In three months, the stock has already lost 40 per cent. However, Reed Hastings’ company seemed to have the wind in its sails. With about 222 million subscribers and more than 30 billion dollars (26.6 billion euros) in revenue, Hastings did what he promised: make Netflix grow like a weed.
At the time of the IPO in 2002, turnover was 30 million dollars. Since then, the share price has risen by a staggering 47,000 per cent.
With the Korean series Squid Game and the science drama Don’t Look Up, starring Leonardo DiCaprio and Jennifer Lawrence, the company boasted – not unjustly – that it had one of its strongest seasons yet.
But it turned out not to be enough to record another significant growth in the number of subscribers. Netflix lost its status as a growth company in one fell swoop. With ‘only’ 8.3 million new viewers in the fourth quarter of 2021, the video streaming pioneer recorded the smallest growth since 2017. And the expectations for the start quarter of this year with just 2.5 million subscribers are also not such that spontaneous applause breaks out. The result can be seen in the share price: -23 per cent.
But it wasn’t just Netflix that suffered. Other platforms were also hit. Roku fell 9 per cent, while Disney, not in top shape in recent months, slipped another 7 per cent. Discovery lost nearly 5 per cent. A sign on the wall?
Netflix is a pioneer and market leader in an environment that has benefited from solid tailwinds in recent years. Netflix and competitors such as Disney+ or HBO Max saw subscribers flocking. “During the lockdowns, streaming platforms have proliferated,” says Tom Evens, media specialist at Ghent University. “People were at home, had much time to spend, and there were hardly any alternatives.”
The question arises of how high the trees can grow. It is now clear that Netflix’s growth is beginning to cap, perhaps partly due to the rise of that competition. “Of course, this will increasingly push the streaming market to a saturation point,” says Evens. “Families will also not subscribe to four or five services.

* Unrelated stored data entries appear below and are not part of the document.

Definition stepHead (h : Cell) (dir : Dir) : Cell :=
  mkCell (x h + dx dir) (y h + dy dir).

(** [arr.some(seg => seg.x === p.x && seg.y === p.y)] *)
Definition hitsCell (p : Cell) (segments : list Cell) : bool :=
  existsb (fun segment => (x segment =? x p) && (y segment =? y p)) segments.

(** One pass of the [for (const dir of DIRS)] body of [findPath], on the
    loop-carried pair ([states], [visited]). *)
Definition expandDir (mode : Mode) (target : Cell) (cursor : nat)
    (state : SearchState) (acc : list SearchState * gset string) (dir : Dir)
    : list SearchState * gset string :=
  let '(states, visited) := acc in
  let newHead := stepHead (st_head state) dir in
  if negb (isInside newHead) then acc else
  let grows := is_food mode && sameCell (Some newHead) (Some target) in
  let collisionBody :=
    if grows then st_body state else dropLast (st_body state) in
  if hitsCell newHead collisionBody then acc else
  let newBody := newHead :: st_body state in
  let newBody := if grows then newBody else dropLast newBody in
  let k := bodyKey newBody in
  if decide (k ∈ visited) then acc else
  let visited := {[k]} ∪ visited in
  if (length states <? maxNodes)%nat
  then (states ++ [mkState newHead newBody (Z.of_nat cursor) (Some dir)], visited)
  else (states, visited).

Definition expand (mode : Mode) (target : Cell) (cursor : nat)
    (state : SearchState) (states : list SearchState) (visited : gset string)
    : list SearchState * gset string :=
  fold_left (expandDir mode target cursor state) DIRS (states, visited).

(** [states[cursor]] for an integer [cursor]; [None] is [undefined]. *)
Definition stateAt (states : list SearchState) (cursor : Z) : option SearchState :=
  if cursor <? 0 then None else states !! Z.to_nat cursor.

(** The [while (cursor !== -1)] loop of [reconstructPath]: [path] collects
    the moves goal-first. *)
Fixpoint reconstructPath_loop (fuel : nat) (states : list SearchState)
    (cursor : Z) (path : list Dir) : outcome (list Dir) :=
  if cursor =? -1 then Ret path else
  match fuel with
  | O => OutOfFuel
  | S fuel' =>
      match stateAt states cursor with
      | None => Throw
      | Some state =>
          let path :=
            match st_move state with
            | Some m => path ++ [m]
            | None => path
            end in
          reconstructPath_loop fuel' states (st_parent state) path
      end
  end.

Definition reconstructPath (states : list SearchState) (index : nat)
    : outcome (list Dir) :=
  omap (@rev Dir)
       (reconstructPath_loop (S (length states)) states (Z.of_nat index) []).

(** What one call of [findPath] leaves behind: the returned value, the
    final length of [states] and the number of states taken from the
    queue (loop iterations started). *)
Record SearchRun : Type := mkRun {
  run_result : option (list Dir);
  run_stored : nat;
  run_examined : nat
}.
(** ** The loops *)

Lemma all_ok_true_iff {A} (test : A -> eval bool) (xs : list A) :
  all_ok test xs = Some (Ret true) <->
  forall x, In x xs -> test x = Some (Ret true).
Proof.
  induction xs as [|x xs IH]; simpl.
  - split; [intros _ y [] | reflexivity].
  - unfold bind. destruct (test x) as [[[|]|e]|] eqn:E.
    + rewrite IH. split.
      * intros H y [<-|Hy]; auto.
      * intros H y Hy. apply H. now right.
    + split; [discriminate|]. intros H.
      specialize (H x (or_introl eq_refl)). congruence.
    + split; [discriminate|]. intros H.
      specialize (H x (or_introl eq_refl)). congruence.
    + split; [discriminate|]. intros H.
      specialize (H x (or_introl eq_refl)). congruence.
Qed.

Lemma all_ok_mono {A} (f g : A -> eval bool) (xs : list A) (r : outcome bool) :
  (forall x s, In x xs -> f x = Some s -> g x = Some s) ->
  all_ok f xs = Some r -> all_ok g xs = Some r.
Proof.
  induction xs as [|x xs IH]; simpl; intros Hfg H; [exact H|].
  unfold bind in *. destruct (f x) as [s|] eqn:E; [|discriminate].
  rewrite (Hfg x s (or_introl eq_refl) E).
  destruct s as [[|]|e]; auto.
Qed.

Lemma all_ok_total {A} (f : A -> eval bool) (xs : list A) :
  (forall x, In x xs -> exists s, f x = Some s) ->
  exists r, all_ok f xs = Some r.
Proof.
  induction xs as [|x xs IH]; simpl; intros H.
  - now exists (Ret true).
  - destruct (H x (or_introl eq_refl)) as [s E]. unfold bind. rewrite E.
    destruct s as [[|]|e].
    + apply IH. intros y Hy. apply H. now right.
    + now exists (Ret false).
    + now exists (Throw e).
Qed.

(** ** Fuel *)

Lemma deepEquals_S (n : nat) (h : heap) (objA objB : value) :
  deepEquals (S n) h objA objB =
  if strict_eq objA objB then ret true
  else if strict_eq objA VNull && strict_eq objB VNull then ret true
  else if isArray h objA && isArray h objB then
    if negb (array_length h objA =? array_length h objB) then ret false
    else all_ok (fun i => deepEquals n h (index h objA i) (index h objB i))
                (seq 0 (array_length h objA))
  else if type_tag_eqb (typeof h objA) TObject
          && type_tag_eqb (typeof h objB) TObject then
    keysA <- lift (object_keys h objA) ;;
    keysB <- lift (object_keys h objB) ;;
    if negb (List.length keysA =? List.length keysB) then ret false
    else all_ok (fun key => va <- lift (get h objA key) ;;
                            vb <- lift (get h objB key) ;;
                            deepEquals n h va vb)
                keysA
  else ret false.
Proof. reflexivity. Qed.

Lemma deepEquals_mono_S (n : nat) (h : heap) :
  forall a b r, deepEquals n h a b = Some r -> deepEquals (S n) h a b = Some r.
Proof.
  induction n as [|n IH]; intros a b r H; [discriminate|].
  rewrite deepEquals_S in H. rewrite deepEquals_S.
  destruct (strict_eq a b); [exact H|].
  destruct (strict_eq a VNull && strict_eq b VNull); [exact H|].
  destruct (isArray h a && isArray h b).
  - destruct (negb (array_length h a =? array_length h b)); [exact H|].
    revert H. apply all_ok_mono. intros i s _. apply IH.
  - destruct (type_tag_eqb (typeof h a) TObject
              && type_tag_eqb (typeof h b) TObject); [|exact H].
    unfold lift, bind in *.
    destruct (object_keys h a) as [ka|e]; [|exact H].
    destruct (object_keys h b) as [kb|e]; [|exact H].
    destruct (negb (List.length ka =? List.length kb)); [exact H|].
    revert H. apply all_ok_mono. intros k s _.
    destruct (get h a k) as [va|e]; [|auto].
    destruct (get h b k) as [vb|e]; [|auto].
    apply IH.
Qed.

Lemma deepEquals_mono (n m : nat) (h : heap) (a b : value) (r : outcome bool) :
  n <= m -> deepEquals n h a b = Some r -> deepEquals m h a b = Some r.
Proof.
  induction 1 as [|m Hle IH]; [auto|].
  intros H. apply deepEquals_mono_S. auto.
Qed.

(** Two runs that both finish agree. *)
Lemma deepEquals_deterministic (n m : nat) (h : heap) (a b : value)
      (r s : outcome bool) :
  deepEquals n h a b = Some r -> deepEquals m h a b = Some s -> r = s.
Proof.
  intros Hn Hm.
  apply (deepEquals_mono n (Nat.max n m)) in Hn; [|lia].
  apply (deepEquals_mono m (Nat.max n m)) in Hm; [|lia].
  congruence.
Qed.

(** Finitely many calls that each return [true] do so under one bound. *)
Lemma returns_uniform {A} (h : heap) (pa pb : A -> value) (xs : list A) :
  (forall x, In x xs -> deepEquals_returns h (pa x) (pb x) true) ->
  exists n, forall x, In x xs -> deepEquals n h (pa x) (pb x) = Some (Ret true).
Proof.
  induction xs as [|x xs IH]; intros H.
  - exists 0. intros y [].
  - destruct IH as [n Hn]; [intros y Hy; apply H; now right|].
    destruct (H x (or_introl eq_refl)) as [m Hm].
    exists (Nat.max n m). intros y [<-|Hy].
    + apply (deepEquals_mono m); [lia | exact Hm].
    + apply (deepEquals_mono n); [lia | auto].
Qed.

(** ** [shallowEquals] *)

(** The loop over the keys of [objA], for two heap objects: it answers [true]
    exactly when every listed key reads identical values in both. *)
Lemma shallow_loop_refs (h : heap) (la lb : loc) (ks : list string) :
  shallow_loop h (VRef la) (VRef lb) ks =
  Ret (forallb (fun k => strict_eq (get_prop (deref h la) k)
                                   (get_prop (deref h lb) k)) ks).
Proof.
  induction ks as [|k ks IH]; simpl; [reflexivity|].
  destruct (strict_eq _ _); simpl; [exact IH | reflexivity].
Qed.

(** Two different plain objects. *)
Lemma shallowEquals_objects (h : heap) (la lb : loc)
      (pa pb : list (string * value)) :
  la <> lb -> deref h la = OObj pa -> deref h lb = OObj pb ->
  shallowEquals h (VRef la) (VRef lb) =
  Ret ((List.length pa =? List.length pb)
       && forallb (fun k => strict_eq (assoc pa k) (assoc pb k)) (map fst pa)).
Proof.
  intros Hne Ha Hb. unfold shallowEquals.
  rewrite (strict_eq_refs _ _ Hne). simpl. rewrite Ha, Hb. simpl.
  rewrite !length_map.
  destruct (List.length pa =? List.length pb); simpl; [|reflexivity].
  rewrite shallow_loop_refs, Ha, Hb. reflexivity.
Qed.

(** X3: Two different dense arrays (an element at every index, no other
    property of their own) go through the same loop as objects do, over the
    numerals of their indices: they are shallow-equal exactly when they have
    the same length and identical elements at every index. *)
Lemma shallowEquals_arrays (h : heap) (la lb : loc) (xs ys : list value) :
  la <> lb -> deref h la = OArr xs -> deref h lb = OArr ys ->
  shallowEquals h (VRef la) (VRef lb) =
  Ret ((List.length xs =? List.length ys)
       && forallb (fun i => strict_eq (nth i xs VUndefined)
                                      (nth i ys VUndefined))
                  (seq 0 (List.length xs))).
Proof.
  intros Hne Ha Hb. unfold shallowEquals.
  rewrite (strict_eq_refs _ _ Hne). simpl. rewrite Ha, Hb. simpl.
  unfold index_keys. rewrite !length_map, !length_seq.
  destruct (List.length xs =? List.length ys) eqn:El; simpl; [|reflexivity].
  apply Nat.eqb_eq in El.
  rewrite shallow_loop_refs, Ha, Hb. f_equal.
  generalize (seq 0 (List.length xs)) (fun i => proj1 (in_seq (List.length xs) 0 i)).
  intros l Hl. induction l as [|i l IH]; [reflexivity|].
  cbn [map forallb].
  assert (Hi : i < List.length xs) by (specialize (Hl i (or_introl eq_refl)); lia).
  rewrite (get_prop_array_index xs i Hi).
  rewrite (get_prop_array_index ys i) by lia.
  f_equal. apply IH. intros j Hj. apply Hl. now right.
Qed.

Lemma shallowEquals_arrays_example :
  shallowEquals [OArr [num 1; num 2]; OArr [num 1; num 2]] (VRef 0) (VRef 1)
  = Ret true /\
  shallowEquals arrays_heap (VRef 0) (VRef 1) = Ret false.
Proof. split; reflexivity. Qed.

(** A value that is not of type ["object"] is shallow-equal to nothing but
    itself, and the comparison returns. *)
Lemma shallowEquals_non_object (h : heap) (a b : value) :
  typeof h a <> TObject \/ typeof h b <> TObject ->
  strict_eq a b = false ->
  shallowEquals h a b = Ret false.
Proof.
  intros H E. unfold shallowEquals. rewrite E.
  destruct (type_tag_eqb (typeof h a) TObject) eqn:Ea;
    destruct (type_tag_eqb (typeof h b) TObject) eqn:Eb; simpl; try reflexivity.
  exfalso. destruct H as [H|H]; apply H.
  - destruct (typeof h a); simpl in Ea; congruence.
  - destruct (typeof h b); simpl in Eb; congruence.
Qed.

(** C4, as stated, fails: [NaN === NaN] is false and [typeof NaN] is
    ["number"], so [shallowEquals(NaN, NaN)] returns [false]. *)
Lemma shallowEquals_NaN_NaN :
  shallowEquals [] (VNumber NaN) (VNumber NaN) = Ret false.
Proof. reflexivity. Qed.

(** C4 (amended): for every value [x] other than [NaN], [shallowEquals(x, x)]
    returns [true]; this includes [null] and [undefined]. *)
Theorem shallowEquals_refl (h : heap) (x : value) :
  x <> VNumber NaN -> shallowEquals h x x = Ret true.
Proof.
  intros H. unfold shallowEquals. now rewrite (strict_eq_refl x H).
Qed.

Lemma shallowEquals_refl_witness :
  (VNull <> VNumber NaN /\ shallowEquals [] VNull VNull = Ret true) /\
  (VUndefined <> VNumber NaN /\
   shallowEquals [] VUndefined VUndefined = Ret true).
Proof.
  split; (split; [discriminate | apply shallowEquals_refl; discriminate]).
Defined.

(** C7 holds for every non-object value except [null], where the code
    fails: [typeof null] is ["object"], so the guard of line 44 lets [null]
    through and [Object.keys(null)] throws. With [{}] at location 0, both
    [shallowEquals(null, {})] and [shallowEquals({}, null)] raise [TypeError]
    instead of returning [false]. For a value whose [typeof] is not
    ["object"], compared with anything not identical to it, the result is
    [false]. *)
Theorem shallowEquals_object_vs_non_object :
  (forall h a b, typeof h a <> TObject \/ typeof h b <> TObject ->
                 strict_eq a b = false -> shallowEquals h a b = Ret false) /\
  shallowEquals [OObj []] VNull (VRef 0) = Throw TypeError /\
  shallowEquals [OObj []] (VRef 0) VNull = Throw TypeError.
Proof.
  split; [exact shallowEquals_non_object | split; reflexivity].
Qed.


Lemma flat_objects_shallow_equal :
  shallowEquals flat_heap (VRef 0) (VRef 1) = Ret true.
Proof. reflexivity. Qed.

Lemma nested_objects_not_shallow_equal :
  shallowEquals nested_heap (VRef 2) (VRef 3) = Ret false.
Proof. reflexivity. Qed.


(** ** [deepEquals] *)

(** The array branch (lines 17-28), for two different arrays. *)
Lemma deepEquals_S_arrays (n : nat) (h : heap) (la lb : loc)
      (xs ys : list value) :
  la <> lb -> deref h la = OArr xs -> deref h lb = OArr ys ->
  deepEquals (S n) h (VRef la) (VRef lb) =
  if negb (List.length xs =? List.length ys) then ret false
  else all_ok (fun i => deepEquals n h (nth i xs VUndefined)
                                       (nth i ys VUndefined))
              (seq 0 (List.length xs)).
Proof.
  intros Hne Ha Hb. rewrite deepEquals_S.
  rewrite (strict_eq_refs _ _ Hne).
  unfold isArray, array_length, index, array_elems.
  rewrite Ha, Hb. reflexivity.
Qed.

(** The object branch (lines 30-42), for two different plain objects. *)
Lemma deepEquals_S_objects (n : nat) (h : heap) (la lb : loc)
      (pa pb : list (string * value)) :
  la <> lb -> deref h la = OObj pa -> deref h lb = OObj pb ->
  deepEquals (S n) h (VRef la) (VRef lb) =
  if negb (List.length pa =? List.length pb) then ret false
  else all_ok (fun k => deepEquals n h (assoc pa k) (assoc pb k))
              (map fst pa).
Proof.
  intros Hne Ha Hb. rewrite deepEquals_S.
  rewrite (strict_eq_refs _ _ Hne).
  unfold isArray, typeof, object_keys, get.
  rewrite Ha, Hb. simpl. rewrite !length_map. reflexivity.
Qed.
(** Cut [s] at the first occurrence of [c]. *)
Fixpoint cut (c : ascii) (s : string) : string * option string :=
  match s with
  | EmptyString => (EmptyString, None)
  | String a s' =>
      if Ascii.eqb a c then (EmptyString, Some s')
      else let '(l, r) := cut c s' in (String a l, r)
  end.

(** The anchor [$] of a Python pattern also matches before a final
    line feed. *)
Fixpoint chomp (s : string) : string :=
  match s with
  | EmptyString => EmptyString
  | String c s' =>
      match s' with
      | EmptyString => if Ascii.eqb c "010" then EmptyString else s
      | _ => String c (chomp s')
      end
  end.

Definition ids_ok (p : string -> bool) (o : option string) : bool :=
  match o with
  | None => true
  | Some s => forallb p (Py.split "." s)
  end.

(** [semver.parse] followed by the construction of the [VersionInfo],
    that is [semver.parse_version_info]. *)
Definition parse_version_info (version : string) : option VersionInfo :=
  let '(rest, bld) := cut "+" (chomp version) in
  let '(core, pre) := cut "-" rest in
  match Py.split "." core with
  | [a; b; c] =>
      if is_numeric_id a && is_numeric_id b && is_numeric_id c
         && ids_ok is_prerelease_id pre && ids_ok is_build_id bld
      then
        match Py.int_of_str a, Py.int_of_str b, Py.int_of_str c with
        | Some ma, Some mi, Some pa => Some (mkVersion ma mi pa pre bld)
        | _, _, _ => None
        end
      else None
  | _ => None
  end.

(** [semver.format_version]. *)
Definition format_version (ma mi pa : N) (pre bld : option string) : string :=
  let version := Py.str_of_int ma +:+ "." +:+ Py.str_of_int mi +:+ "." +:+ Py.str_of_int pa in
  let version := match pre with Some p => version +:+ "-" +:+ p | None => version end in
  match bld with Some b => version +:+ "+" +:+ b | None => version end.

(** [str(v)] for a [VersionInfo]. *)
Definition str (v : VersionInfo) : string :=
  format_version (major v) (minor v) (patch v) (prerelease v) (build v).

(** The span of the last maximal run of digits of [s], as
    [(start, end)]: what group 1 of [_LAST_NUMBER] holds after a
    search.  [last_number_from i run found s] reads [s] from index [i];
    [run] is the start of the run of digits being read, if any, and
    [found] the last run that was read to its end. *)
Fixpoint last_number_from (i : nat) (run : option nat) (found : option (nat * nat))
    (s : string) : option (nat * nat) :=
  match s with
  | EmptyString =>
      match run with Some st => Some (st, i) | None => found end
  | String c s' =>
      if Py.is_digit c then
        last_number_from (S i) (match run with Some st => Some st | None => Some i end) found s'
      else
        last_number_from (S i) None
          (match run with Some st => Some (st, i) | None => found end) s'
  end.

Definition last_number (s : string) : option (nat * nat) :=
  last_number_from 0 None None s.

(** [semver._increment_string]. *)
Definition _increment_string (s : string) : string :=
  match last_number s with
  | Some (start, end_) =>
      match Py.int_of_str (String.substring start (end_ - start) s) with
      | Some n =>
          let next_ := Py.str_of_int (n + 1) in
          Py.take (Nat.max (end_ - String.length next_) start) s
            +:+ next_ +:+ Py.drop end_ s
      | None => s
      end
  | None => s
  end.

(** [a or b] on an optional string. *)
Definition or_else (o : option string) (d : string) : string :=
  match o with
  | Some s => if Py.truthy s then s else d
  | None => d
  end.

Definition bump_major (version : string) : option string :=
  match parse_version_info version with
  | Some v => Some (format_version (major v + 1) 0 0 None None)
  | None => None
  end.

Definition bump_minor (version : string) : option string :=
  match parse_version_info version with
  | Some v => Some (format_version (major v) (minor v + 1) 0 None None)
  | None => None
  end.

Definition bump_patch (version : string) : option string :=
  match parse_version_info version with
  | Some v => Some (format_version (major v) (minor v) (patch v + 1) None None)
  | None => None
  end.

Definition bump_prerelease (version : string) (token : string) : option string :=
  match parse_version_info version with
  | Some v =>
      let pre := _increment_string (or_else (prerelease v) (or_else (Some token) "rc" +:+ ".0")) in
      Some (format_version (major v) (minor v) (patch v) (Some pre) None)
  | None => None
  end.

Definition bump_build (version : string) (token : string) : option string :=
  match parse_version_info version with
  | Some v =>
      let bld := _increment_string (or_else (build v) (or_else (Some token) "build" +:+ ".0")) in
      Some (format_version (major v) (minor v) (patch v) (prerelease v) (Some bld))
  | None => None
  end.

Definition finalize_version (version : string) : option string :=
  match parse_version_info version with
  | Some v => Some (format_version (major v) (minor v) (patch v) None None)
  | None => None
  end.

(** Ordering: [_nat_cmp] on the prerelease labels. *)
Inductive part := PInt (n : N) | PStr (s : string).

Definition convert (text : string) : part :=
  if Py.truthy text && Py.all_chars Py.is_digit text then
    match Py.int_of_str text with
    | Some n => PInt n
    | None => PStr text
    end
  else PStr text.

Definition split_key (key : string) : list part := map convert (Py.split "." key).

That takes a serious bite out of the budget to be spent, and above all: it takes a lot of time to view everything.”
According to consultant Deloitte, at least 150 million paid subscriptions to streaming services will be cancelled worldwide this year. And this is against a background of platforms expanding worldwide while national media companies are fully setting up their own ‘domestic’ streaming service, such as Streamz with us.
“Increased competition is providing consumers with an abundance of choice, and as a result, customer churn is increasing,” said Deloitte’s Technology, Media & Telecommunication Predictions.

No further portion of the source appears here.